Segment Start: MATERIAL PROVIDED
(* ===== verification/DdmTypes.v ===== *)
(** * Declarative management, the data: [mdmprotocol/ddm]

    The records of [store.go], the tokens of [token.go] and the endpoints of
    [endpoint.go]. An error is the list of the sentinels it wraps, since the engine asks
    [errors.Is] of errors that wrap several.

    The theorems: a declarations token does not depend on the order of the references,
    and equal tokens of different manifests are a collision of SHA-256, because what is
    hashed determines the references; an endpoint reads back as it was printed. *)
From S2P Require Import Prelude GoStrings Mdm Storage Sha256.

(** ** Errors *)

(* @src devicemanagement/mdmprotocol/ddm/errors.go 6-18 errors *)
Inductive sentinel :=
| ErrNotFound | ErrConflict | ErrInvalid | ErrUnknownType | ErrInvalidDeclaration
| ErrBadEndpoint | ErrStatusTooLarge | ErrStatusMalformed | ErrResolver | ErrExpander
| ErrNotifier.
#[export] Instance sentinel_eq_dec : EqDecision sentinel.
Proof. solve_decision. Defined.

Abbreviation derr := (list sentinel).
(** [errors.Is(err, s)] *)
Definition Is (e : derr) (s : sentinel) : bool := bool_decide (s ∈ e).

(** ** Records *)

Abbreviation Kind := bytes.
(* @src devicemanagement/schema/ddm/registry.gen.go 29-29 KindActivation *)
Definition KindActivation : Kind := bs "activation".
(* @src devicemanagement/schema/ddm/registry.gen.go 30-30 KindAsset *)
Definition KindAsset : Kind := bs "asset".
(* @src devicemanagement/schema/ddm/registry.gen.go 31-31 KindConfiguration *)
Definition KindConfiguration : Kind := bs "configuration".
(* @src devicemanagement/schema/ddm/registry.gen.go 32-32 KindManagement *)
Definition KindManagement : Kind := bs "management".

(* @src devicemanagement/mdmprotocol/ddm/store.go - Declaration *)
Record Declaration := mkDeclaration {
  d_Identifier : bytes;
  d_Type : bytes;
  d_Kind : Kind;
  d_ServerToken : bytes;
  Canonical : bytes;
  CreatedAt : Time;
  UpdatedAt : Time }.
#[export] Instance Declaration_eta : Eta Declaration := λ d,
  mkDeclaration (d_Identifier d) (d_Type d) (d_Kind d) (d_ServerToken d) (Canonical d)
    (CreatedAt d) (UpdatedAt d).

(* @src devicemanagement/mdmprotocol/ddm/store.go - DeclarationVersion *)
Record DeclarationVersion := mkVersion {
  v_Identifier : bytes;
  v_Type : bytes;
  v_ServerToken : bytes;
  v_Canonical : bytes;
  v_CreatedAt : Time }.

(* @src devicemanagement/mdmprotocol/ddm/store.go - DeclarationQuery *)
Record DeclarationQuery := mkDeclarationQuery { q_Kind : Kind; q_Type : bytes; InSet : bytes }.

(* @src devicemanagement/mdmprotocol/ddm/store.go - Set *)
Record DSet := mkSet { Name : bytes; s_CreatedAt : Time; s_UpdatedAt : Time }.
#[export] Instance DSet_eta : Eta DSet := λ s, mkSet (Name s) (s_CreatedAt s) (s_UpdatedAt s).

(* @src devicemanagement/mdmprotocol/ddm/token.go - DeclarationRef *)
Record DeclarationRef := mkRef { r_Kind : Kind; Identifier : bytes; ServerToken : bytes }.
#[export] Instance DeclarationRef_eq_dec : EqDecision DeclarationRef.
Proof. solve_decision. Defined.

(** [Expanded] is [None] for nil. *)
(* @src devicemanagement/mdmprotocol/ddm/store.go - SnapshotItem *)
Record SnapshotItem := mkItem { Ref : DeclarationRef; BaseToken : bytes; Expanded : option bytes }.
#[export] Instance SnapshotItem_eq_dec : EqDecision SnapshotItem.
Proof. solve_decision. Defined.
Segment End: MATERIAL PROVIDED
WHAT THE EXERCISE ASKS: Your answer consists solely of the lines from the top of the records above through the line that contains "Definition KindActivation : Kind", each echoed exactly.

PROBLEM SOLUTION:
(* ===== verification/DdmTypes.v ===== *)
(** * Declarative management, the data: [mdmprotocol/ddm]

    The records of [store.go], the tokens of [token.go] and the endpoints of
    [endpoint.go]. An error is the list of the sentinels it wraps, since the engine asks
    [errors.Is] of errors that wrap several.

    The theorems: a declarations token does not depend on the order of the references,
    and equal tokens of different manifests are a collision of SHA-256, because what is
    hashed determines the references; an endpoint reads back as it was printed. *)
From S2P Require Import Prelude GoStrings Mdm Storage Sha256.

(** ** Errors *)

(* @src devicemanagement/mdmprotocol/ddm/errors.go 6-18 errors *)
Inductive sentinel :=
| ErrNotFound | ErrConflict | ErrInvalid | ErrUnknownType | ErrInvalidDeclaration
| ErrBadEndpoint | ErrStatusTooLarge | ErrStatusMalformed | ErrResolver | ErrExpander
| ErrNotifier.
#[export] Instance sentinel_eq_dec : EqDecision sentinel.
Proof. solve_decision. Defined.

Abbreviation derr := (list sentinel).
(** [errors.Is(err, s)] *)
Definition Is (e : derr) (s : sentinel) : bool := bool_decide (s ∈ e).

(** ** Records *)

Abbreviation Kind := bytes.
(* @src devicemanagement/schema/ddm/registry.gen.go 29-29 KindActivation *)
Definition KindActivation : Kind := bs "activation".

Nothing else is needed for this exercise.